Splunk's Transition

Good article from Foolish contributor Frank Dipietro on Splunk’s ongoing transition and why it might bring short-term volatility to the stock:

Investors have had three chances this year to hear Splunk’s (NASDAQ:SPLK) management talk about how the company is doing. I give management a lot of credit for realizing the changes they are making may negatively impact the company’s results in the short term and being willing to share that information with investors. Shareholders have been able to tune in to management’s words from an analyst day in January, a conference call following the quarterly earnings report in February, and a presentation a few days later at a conference. At all three events, management has talked about the transition underway in the company’s sales force and product direction.

Let’s dig in to what we’ve learned.

Read more at https://www.fool.com/investing/2017/03/31/splunks-change-of-…

This is a company I really want to learn more about and I liked how the article spells out the changes Splunk is making to its product offerings, its salesforce, its incentives for sales, and account/organizational restructurings.

Matt
MasterCard (MA), Nestle (NSRGY), PayPal (PYPL), and Verizon (VZ) Ticker Guide
See all my holdings at http://my.fool.com/profile/CMFCochrane/info.aspx

3 Likes

I sold all my Splunk holdings yesterday before I read this post regarding their transition. My reason for selling was based on my past experience with promoting certain IT products to executive management in an aerospace company.

These managers were not stupid (well, not all of them), but they did not have IT backgrounds. The more esoteric the product, the less likely they were to buy it irrespective of the glowing pro forma financials. They had a healthy skepticism about the ultimate ability of the product to produce the projected ROI. They’d seen it before several times. It was just another tarnished silver bullet.

Machine data analysis, however promising it may be remains pretty esoteric. I finally decided I was not going to wait any longer with this investment when there are better opportunities (IMHO) with any number of more easily understood companies and products.

I speculate that with a new sales strategy targeting higher levels of management, Splunk is going to find it very hard to convince these executives of their value proposition. My guess is that the “one step back” will be a very long stride which will take possibly more than just a couple steps forward to get back to even.

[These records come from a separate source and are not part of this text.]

(** * Groups panel (src/components/Groups.tsx): a shallow embedding

    The component keeps eight pieces of React state and talks to a
    hosted backend (authentication, four tables).  Handlers are modelled
    as computations in a small state-and-exception monad over a [World]:
    the component state plus the log of backend operations issued so far.
    A handler reads the values captured by its closure (the rendered
    state, passed as [snap]) and writes through the [set...] setters, as
    the source does.  What the backend answers is not decided by the
    component: it is an argument, the record [Backend]. *)

From Stdlib Require Import List Bool ZArith NArith String Ascii.
Import ListNotations.

(** ** JavaScript strings

    A JavaScript string is a sequence of UTF-16 code units; [===] on
    strings compares the sequences. *)

Definition jsstring : Type := list N.

Definition js (s : string) : jsstring :=
  map N_of_ascii (list_ascii_of_string s).

Fixpoint str_eqb (a b : jsstring) : bool :=
  match a, b with
  | [], [] => true
  | x :: a', y :: b' => N.eqb x y && str_eqb a' b'
  | _, _ => false
  end.

(** Truthiness of a string value: every string but the empty one. *)
Definition truthy_str (s : jsstring) : bool :=
  match s with
  | [] => false
  | _ :: _ => true
  end.

(** The code units [String.prototype.trim] strips: ECMAScript's
    WhiteSpace (TAB, VT, FF, ZWNBSP and the space separators) and
    LineTerminator (LF, CR, LS, PS).  All of them are in the basic plane,
    so the test is on single code units. *)
Definition is_js_whitespace (c : N) : bool :=
  ((c =? 9) || (c =? 10) || (c =? 11) || (c =? 12) || (c =? 13)
   || (c =? 32) || (c =? 160) || (c =? 5760)
   || ((8192 <=? c) && (c <=? 8202))
   || (c =? 8232) || (c =? 8233) || (c =? 8239) || (c =? 8287)
   || (c =? 12288) || (c =? 65279))%N.

Fixpoint trimStart (s : jsstring) : jsstring :=
  match s with
  | [] => []
  | c :: s' => if is_js_whitespace c then trimStart s' else s
  end.

Definition trimEnd (s : jsstring) : jsstring :=
  rev (trimStart (rev s)).

Definition trim (s : jsstring) : jsstring :=
  trimEnd (trimStart s).

(** ** Data model (the [Player] and [Group] types of the source) *)

(** An optional string property that the code may also set to [null]:
    [avatar_url?: string], overwritten with [... || null]. *)
Inductive OptStr : Type :=
| Absent
| Null
| Str (s : jsstring).

Record Player : Type := mkPlayer {
  p_id : jsstring;
  p_user_id : option jsstring;     (* [None]: the column is null *)
  p_name : jsstring;
  p_avatar_url : OptStr
}.

(** The [players ( id, name )] object embedded in a join row. *)
Record JoinedPlayer : Type := mkJoinedPlayer {
  jp_id : jsstring;
  jp_name : jsstring
}.

(** One element of the embedded [group_players ( player_id, players (...) )]. *)
Record GroupPlayerRow : Type := mkGroupPlayerRow {
  gp_player_id : jsstring;
  gp_players : option JoinedPlayer
}.

(** A group as the two read queries return it. *)
Record RawGroup : Type := mkRawGroup {
  rg_id : Z;
  rg_name : jsstring;
  rg_owner_id : option jsstring;
  rg_created_at : option jsstring;
  rg_group_players : option (list GroupPlayerRow)
}.

(** A row of the member query: [group_id, groups ( ... )].  The embedded
    to-one relation is an object or [null]. *)
Record MemberRow : Type := mkMemberRow {
  mr_group_id : Z;
  mr_groups : option RawGroup
}.

(** A group as stored in [userGroups]: [{ ...group, players }]. *)
Record Group : Type := mkGroup {
  g_id : Z;
  g_name : jsstring;
  g_owner_id : option jsstring;
  g_created_at : option jsstring;
  g_group_players : option (list GroupPlayerRow);
  g_players : list (option JoinedPlayer)
}.

(** The row of the users table read for an avatar: [select('avatar_url')]. *)
Record UserRow : Type := mkUserRow {
  u_avatar_url : option jsstring
}.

Most certainly, I could be wrong, it would not be the first time. But frankly I much prefer IT companies like Paycom. They have products with a value proposition that is easily understood by executive management because they directly support a vital business function. And their single database strategy makes it is easy to sell bolt on new modules with much of the supporting data already in place.

Just my take.

6 Likes

brittlerock,

Right on with your assessment.

The more esoteric the product, the less likely they were to buy it irrespective of the glowing pro forma financials. They had a healthy skepticism about the ultimate ability of the product to produce the projected ROI.

I run a large auto supplier company. I sat and listened to an IT consultant who specializes in software bundling. I listened for an hour, and the only thing I could think of is “get to the ROI. How are you going to save us money? How much effort will we need to put into this? When will I see the savings?”

I sure hope Splunk can succeed with their new approach.